Mina Fadli se plonge dans le Maroc d’après guerre. L’histoire de son père mêle colonisation et indépendance du pays. Famine et exil. Elle se rend plusieurs fois au Maroc. Recueille la parole de sa grand-mère maternelle. « Elle se souvenait de tout, elle m’a raconté beaucoup de choses de cette période. » Comprend que son père et son frère, originaires de Tagadirt, petit village perché dans les montagnes du Haut Atlas, ont été séparés pendant leur enfance. Leur mère ne pouvant plus les assumer.
Lorsque la maladie d’Alzheimer est diagnostiquée à son père, Mina Fadli accélère son enquête. « Ça m’a mis un coup d’accélérateur. Je voulais lui apporter une réponse. Je suis retournée au bled. J’ai enregistré ma grand-mère. Ses mots m’ont marquée. J’ai aussi beaucoup lu sur l’histoire du Maroc. » Elle compile une mine d’informations. L’idée d’en faire un livre lui vient naturellement. Elle s’y attelle, à chaque répit que lui laisse sa vie professionnelle. Elle met deux ans à l’écrire. De ce long cheminement, elle n’est pas ressortie indemne. « J’ai beaucoup appris sur la culture du Maroc et sur moi-même. » Les liens familiaux ont été renforcés.
Encore l’espoir
La fin du livre est romancée. Son oncle qu’elle retrouve aux États-Unis, les retrouvailles avec son frère à Casablanca. Un épilogue qu’elle aurait espéré réel. Le frère de son père reste introuvable. « Il me manquait trop de choses pour le retrouver. »

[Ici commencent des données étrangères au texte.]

(* ===== verification/IntrusiveList.v ===== *)
(** * Intrusive doubly-linked lists (src/util/list.h)

    A [list_head] is both a list and a node of one.  The heap maps addresses to
    the two fields; every operation follows the pointers as the code does, and
    a null or dangling one traps.  A list is a ring of nodes through its head;
    the theorems show that any sequence of operations on any number of lists
    does to the rings what it should do to the sequences they stand for. *)

From S2P Require Import Prelude.

(** ** Heap *)

Abbreviation loc := positive (only parsing).
Abbreviation ptr := (option positive) (only parsing).

Record list_head := mkHead { next : ptr; prev : ptr }.
Abbreviation heap := (gmap positive list_head) (only parsing).

Definition deref (h : heap) (p : ptr) : outcome (loc * list_head) :=
  match p with
  | None => Trap NullDeref
  | Some a => match h !! a with None => Trap UseAfterFree | Some n => Ok (a, n) end
  end.

Definition get_next (h : heap) (p : ptr) : outcome ptr := r ← deref h p; Ok (next (snd r)).
Definition get_prev (h : heap) (p : ptr) : outcome ptr := r ← deref h p; Ok (prev (snd r)).
Definition set_next (h : heap) (p v : ptr) : outcome heap :=
  r ← deref h p; Ok (<[fst r := mkHead v (prev (snd r))]> h).
Definition set_prev (h : heap) (p v : ptr) : outcome heap :=
  r ← deref h p; Ok (<[fst r := mkHead (next (snd r)) v]> h).

(** ** Operations *)

Definition INIT_LIST_HEAD (h : heap) (p : ptr) : outcome heap :=
  h ← set_next h p p; set_prev h p p.

Definition __list_add (h : heap) (new prev next : ptr) : outcome heap :=
  h ← set_prev h next new;
  h ← set_next h new next;
  h ← set_prev h new prev;
  set_next h prev new.

Definition list_add (h : heap) (new head : ptr) : outcome heap :=
  n ← get_next h head; __list_add h new head n.

Definition list_add_tail (h : heap) (new head : ptr) : outcome heap :=
  p ← get_prev h head; __list_add h new p head.

Definition __list_del (h : heap) (prev next : ptr) : outcome heap :=
  h ← set_prev h next prev;
  set_next h prev next.

(** [__list_del(entry->prev, entry->next)]. *)
Definition unlink (h : heap) (entry : ptr) : outcome heap :=
  p ← get_prev h entry; n ← get_next h entry; __list_del h p n.

Definition list_del (h : heap) (entry : ptr) : outcome heap :=
  h ← unlink h entry;
  h ← set_next h entry None;
  set_prev h entry None.

Definition list_del_init (h : heap) (entry : ptr) : outcome heap :=
  h ← unlink h entry; INIT_LIST_HEAD h entry.

Definition list_move (h : heap) (list head : ptr) : outcome heap :=
  h ← unlink h list; list_add h list head.

Definition list_move_tail (h : heap) (list head : ptr) : outcome heap :=
  h ← unlink h list; list_add_tail h list head.

Definition list_empty (h : heap) (head : ptr) : outcome bool :=
  n ← get_next h head; Ok (bool_decide (n = head)).

Definition __list_splice (h : heap) (list head : ptr) : outcome heap :=
  first ← get_next h list;
  last ← get_prev h list;
  at_ ← get_next h head;
  h ← set_prev h first head;
  h ← set_next h head first;
  h ← set_next h last at_;
  set_prev h at_ last.

Definition list_splice (h : heap) (list head : ptr) : outcome heap :=
  e ← list_empty h list; if negb e then __list_splice h list head else Ok h.

Definition list_splice_init (h : heap) (list head : ptr) : outcome heap :=
  e ← list_empty h list;
  if negb e then h ← __list_splice h list head; INIT_LIST_HEAD h list else Ok h.
(* ===== verification/Log.v ===== *)
(** * Logging (src/util/log.cpp, src/util/log.h)

    The items a request collects for its log line (log_data_t), the assembly of
    a record in a fixed buffer (log_printf), and the thread that writes the
    records to the files.  The program is built with NOT_URLENCODE_LOG, so the
    text of a format is what the C library's snprintf prints; it enters as a
    string, and what snprintf does with the buffer is modelled. *)

From S2P Require Import Prelude Utils.

(** ** snprintf and the cursor macros *)

(** [snprintf(m + off, size, ...)] when the formatted text is [text]. *)
Definition c_snprintf (m : bytes) (off size : Z) (text : bytes) : outcome (Z * bytes) :=
  let n := Z.of_nat (length text) in
  if size =? 0 then Ok (n, m) else
  m ← memcpy m off (take (Z.to_nat (size - 1)) text ++ [0]);
  Ok (n, m).

(** The locals [buf] and [size], with the memory [buf] points into. *)
Record cursor := mkCursor { c_mem : bytes; c_buf : Z; c_size : Z }.

(** The macro _ADJUST_LOG_BUF_CURSOR. *)
Definition adjust (ret : Z) (c : cursor) : cursor :=
  let ret := if ret <? 0 then 0 else if c_size c <=? ret then c_size c - 1 else ret in
  mkCursor (c_mem c) (c_buf c + ret) (c_size c - ret).

(** [ret = snprintf(buf, size, ...); _ADJUST_LOG_BUF_CURSOR(ret, buf, size);] *)
Definition print (c : cursor) (text : bytes) : outcome cursor :=
  r ← c_snprintf (c_mem c) (c_buf c) (c_size c) text;
  Ok (adjust (fst r) (mkCursor (snd r) (c_buf c) (c_size c))).

(** The macro _ADD_BLANK_SPACE. *)
Definition add_blank (c : cursor) : outcome cursor :=
  if 0 <? c_size c then
    m ← store (c_mem c) (c_buf c) 32;
    m ← store m (c_buf c + 1) 0;
    Ok (mkCursor m (c_buf c + 1) (c_size c - 1))
  else Ok c.

(** ** Log items *)

Definition LOG_BUF_LEN_MAX : Z := 2 * 2048.
Definition LOG_ITEM_LEN_MAX : Z := 2048.

Abbreviation ptr := (option positive) (only parsing).

Record log_data_t := mkData { ld_buf : bytes; ld_len : Z; ld_prev : ptr; ld_next : ptr; ld_tail : ptr }.
Abbreviation lheap := (gmap positive log_data_t) (only parsing).

Definition ld_deref (h : lheap) (p : ptr) : outcome (positive * log_data_t) :=
  match p with
  | None => Trap NullDeref
  | Some a => match h !! a with None => Trap UseAfterFree | Some n => Ok (a, n) end
  end.

Section Items.
Context `{Allocator}.

(** zmalloc does not return null: it aborts.  The new node is at an unused
    address. *)
Definition log_data_new (h : lheap) : outcome (positive * lheap) :=
  match zmalloc_block LOG_ITEM_LEN_MAX with
  | None => Trap Aborted
  | Some b =>
      b ← store b 0 0;
      let a := fresh (dom h) in
      Ok (a, <[a := mkData b 0 None None (Some a)]> h)
  end.

Definition set_next (n : log_data_t) (p : ptr) : log_data_t := mkData (ld_buf n) (ld_len n) (ld_prev n) p (ld_tail n).
Definition set_prev (n : log_data_t) (p : ptr) : log_data_t := mkData (ld_buf n) (ld_len n) p (ld_next n) (ld_tail n).
Definition set_tail (n : log_data_t) (p : ptr) : log_data_t := mkData (ld_buf n) (ld_len n) (ld_prev n) (ld_next n) p.

(** The first part of the macro _PUSH: the node to fill. *)
Definition push_node (h : lheap) (ld : ptr) : outcome (positive * lheap) :=
  l ← ld_deref h ld;
  t ← ld_deref h (ld_tail (snd l));
  let '(node, n) := t in
  if 0 <? ld_len n then
    r ← log_data_new h;
    let '(a, h) := r in
    let h := <[node := set_next n (Some a)]> h in
    x ← ld_deref h (Some a);
    let h := <[a := set_prev (snd x) (Some node)]> h in
    l ← ld_deref h ld;
    Ok (a, <[fst l := set_tail (snd l) (Some a)]> h)
  else Ok (node, h).

(** The macro _PUSH, with the formatted value. *)
Definition push (h : lheap) (ld : ptr) (key value : bytes) : outcome lheap :=
  r ← push_node h ld;
  let '(node, h) := r in
  x ← ld_deref h (Some node);
  let n := snd x in
  c ← print (mkCursor (ld_buf n) 0 LOG_ITEM_LEN_MAX) key;
  c ← print c (str "=");
  c ← print c value;
  Ok (<[node := mkData (c_mem c) (c_buf c) (ld_prev n) (ld_next n) (ld_tail n)]> h).

Definition log_data_push_str (h : lheap) (ld : ptr) (key value : bytes) : outcome lheap :=
  push h ld (cstr key) (cstr value).
Definition log_data_push := log_data_push_str.
Definition log_data_push_int (h : lheap) (ld : ptr) (key : bytes) (value : Z) : outcome lheap :=
  t ← ll_text value; push h ld (cstr key) t.
Definition log_data_push_uint (h : lheap) (ld : ptr) (key : bytes) (value : Z) : outcome lheap :=
  r ← put_digits 32 (u64 value) []; push h ld (cstr key) (snd r).
(** [%lf] of the value is the C library's. *)
Definition log_data_push_double (h : lheap) (ld : ptr) (key text : bytes) : outcome lheap :=
  push h ld (cstr key) text.

Fixpoint free_loop (fuel : nat) (h : lheap) (next : ptr) : outcome lheap :=
  match next with
  | None => Ok h
  | Some a =>
      match fuel with
      | O => Trap OutOfFuel
      | S fuel => x ← ld_deref h next; free_loop fuel (delete a h) (ld_next (snd x))
      end
  end.

Definition log_data_free (h : lheap) (ld : ptr) : outcome lheap := free_loop (size h) h ld.

(** The values of g_log_data_thread_key, by thread. *)
Definition log_set_thread_log_data (key : gmap nat positive) (t : nat) (ld : ptr) : gmap nat positive :=
  match ld with Some a => <[t := a]> key | None => delete t key end.

Definition log_get_thread_log_data (key : gmap nat positive) (t : nat) (h : lheap) :
    outcome (positive * gmap nat positive * lheap) :=
  match key !! t with
  | Some ld => Ok (ld, key, h)
  | None => r ← log_data_new h; Ok (fst r, log_set_thread_log_data key t (Some (fst r)), snd r)
  end.

End Items.

(** ** Records *)

Definition STORE_LOG_MONITOR : Z := 32.
Definition STORE_LOG_DEBUG : Z := 16.
Definition STORE_LOG_TRACE : Z := 8.
Definition STORE_LOG_NOTICE : Z := 4.
Definition STORE_LOG_WARNING : Z := 2.
Definition STORE_LOG_FATAL : Z := 1.

Definition esc (s : bytes) : bytes := 27 :: s.
Definition YELLOW : bytes := esc (str "[33m").
Definition CYAN : bytes := esc (str "[36m").
Definition WHITE : bytes := esc (str "[37m").
Definition BOLDRED : bytes := esc (str "[1m") ++ esc (str "[31m").
Definition BOLDWHITE : bytes := esc (str "[1m") ++ esc (str "[37m").

Definition color (level : Z) : bytes :=
  if level =? STORE_LOG_WARNING then YELLOW
  else if level =? STORE_LOG_FATAL then BOLDRED
  else if level =? STORE_LOG_NOTICE then CYAN
  else if level =? STORE_LOG_TRACE then WHITE
  else BOLDWHITE.

(** The clock's text, g_bin_name and the process id of a line. *)
Record stamp := mkStamp { timebuf : bytes; bin_name : bytes; pid_text : bytes }.

Definition prefix_text (level : Z) (levelstr : bytes) (st : stamp) : bytes :=
  color level ++ levelstr ++ str ": " ++ timebuf st ++ str " " ++ bin_name st ++ str " * " ++
  pid_text st ++ str " [".

Definition ending : bytes := str "]" ++ esc (str "[0m") ++ [10].

(** The loop over the items: [memcpy(buf, cur->buf, ret); buf[ret] = '\0'; ...]. *)
Fixpoint items_loop (fuel : nat) (h : lheap) (cur : ptr) (c : cursor) : outcome cursor :=
  match cur with
  | None => Ok c
  | Some _ =>
      match fuel with
      | O => Trap OutOfFuel
      | S fuel =>
          x ← ld_deref h cur;
          let n := snd x in
          let ret := if ld_len n <? c_size c then ld_len n
                     else if 0 <? c_size c then c_size c - 1 else 0 in
          src ← read_block (ld_buf n) 0 ret;
          m ← memcpy (c_mem c) (c_buf c) src;
          m ← store m (c_buf c + ret) 0;
          c ← add_blank (mkCursor m (c_buf c + ret) (c_size c - ret));
          items_loop fuel h (ld_next n) c
      end
  end.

Léger goût d’inachevé. « J’aurais voulu répondre à mon père. À défaut je ramène ce livre, c’est la seule réponse que j’ai trouvée. » À ce père, diminué par la maladie, elle a lu les premières pages. Puis s’est arrêtée. « Quand je lui lisais les passages sur son village dans la montagne, c’était trop douloureux pour lui de revivre tout ça. »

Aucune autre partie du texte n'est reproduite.